## Assignment
Repeat the listing that comes next, leaving nothing out and changing nothing.

## Task data
(** * py-libp2p: the mplex stream multiplexer and the raw connection

    A shallow embedding of
    - [libp2p/stream_muxer/mplex/mplex.py] (class [Mplex]) and
    - [libp2p/network/connection/raw_connection.py] (class [RawConnection]),
    followed by the properties of the specification that concern them.

    Python integers are unbounded; every integer the code handles here
    (stream ids, flags, headers, lengths) is non-negative, so they are
    modelled as [N] with [N.shiftl], [N.shiftr], [N.lor] and [N.land].
    [bytes] values are [list byte]. *)

From Stdlib Require Import NArith ZArith Strings.Byte Lia.
From Equations Require Import Equations.
From stdpp Require Import gmap list.

Local Open Scope N_scope.

(** ** Coroutine outcomes *)

(** The exceptions that the two classes raise or catch. *)
Inductive exn : Type :=
| StreamNotFound
| NotImplementedError
| TimeoutError
| ConnectionResetError
| RawConnError
| KeyError.

#[global] Instance exn_eq_dec : EqDecision exn.
Proof. solve_decision. Defined.

(** What a call does: it returns a value, it raises, or it stays parked
    at an [await] (an empty [asyncio.Queue], a held lock) that the call
    itself cannot complete. *)
Inductive outcome (A : Type) : Type :=
| Ret (a : A)
| Raise (e : exn)
| Suspended.
Arguments Ret {A} a.
Arguments Raise {A} e.
Arguments Suspended {A}.

(** A method is a function from the object's state to an outcome and the
    state it leaves behind. *)
Definition M (S A : Type) : Type := S → outcome A * S.

Definition ret {S A : Type} (a : A) : M S A := λ s, (Ret a, s).

Definition raise {S A : Type} (e : exn) : M S A := λ s, (Raise e, s).

Definition suspend {S A : Type} : M S A := λ s, (Suspended, s).

Definition bind {S A B : Type} (c : M S A) (k : A → M S B) : M S B :=
  λ s, match c s with
       | (Ret a, s') => k a s'
       | (Raise e, s') => (Raise e, s')
       | (Suspended, s') => (Suspended, s')
       end.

## Answer for this exercise
(** * py-libp2p: the mplex stream multiplexer and the raw connection

    A shallow embedding of
    - [libp2p/stream_muxer/mplex/mplex.py] (class [Mplex]) and
    - [libp2p/network/connection/raw_connection.py] (class [RawConnection]),
    followed by the properties of the specification that concern them.

    Python integers are unbounded; every integer the code handles here
    (stream ids, flags, headers, lengths) is non-negative, so they are
    modelled as [N] with [N.shiftl], [N.shiftr], [N.lor] and [N.land].
    [bytes] values are [list byte]. *)

From Stdlib Require Import NArith ZArith Strings.Byte Lia.
From Equations Require Import Equations.
From stdpp Require Import gmap list.

Local Open Scope N_scope.

(** ** Coroutine outcomes *)

(** The exceptions that the two classes raise or catch. *)
Inductive exn : Type :=
| StreamNotFound
| NotImplementedError
| TimeoutError
| ConnectionResetError
| RawConnError
| KeyError.

#[global] Instance exn_eq_dec : EqDecision exn.
Proof. solve_decision. Defined.

(** What a call does: it returns a value, it raises, or it stays parked
    at an [await] (an empty [asyncio.Queue], a held lock) that the call
    itself cannot complete. *)
Inductive outcome (A : Type) : Type :=
| Ret (a : A)
| Raise (e : exn)
| Suspended.
Arguments Ret {A} a.
Arguments Raise {A} e.
Arguments Suspended {A}.

(** A method is a function from the object's state to an outcome and the
    state it leaves behind. *)
Definition M (S A : Type) : Type := S → outcome A * S.

Definition ret {S A : Type} (a : A) : M S A := λ s, (Ret a, s).

Definition raise {S A : Type} (e : exn) : M S A := λ s, (Raise e, s).

Definition suspend {S A : Type} : M S A := λ s, (Suspended, s).

Definition bind {S A B : Type} (c : M S A) (k : A → M S B) : M S B :=
  λ s, match c s with
       | (Ret a, s') => k a s'
       | (Raise e, s') => (Raise e, s')
       | (Suspended, s') => (Suspended, s')
       end.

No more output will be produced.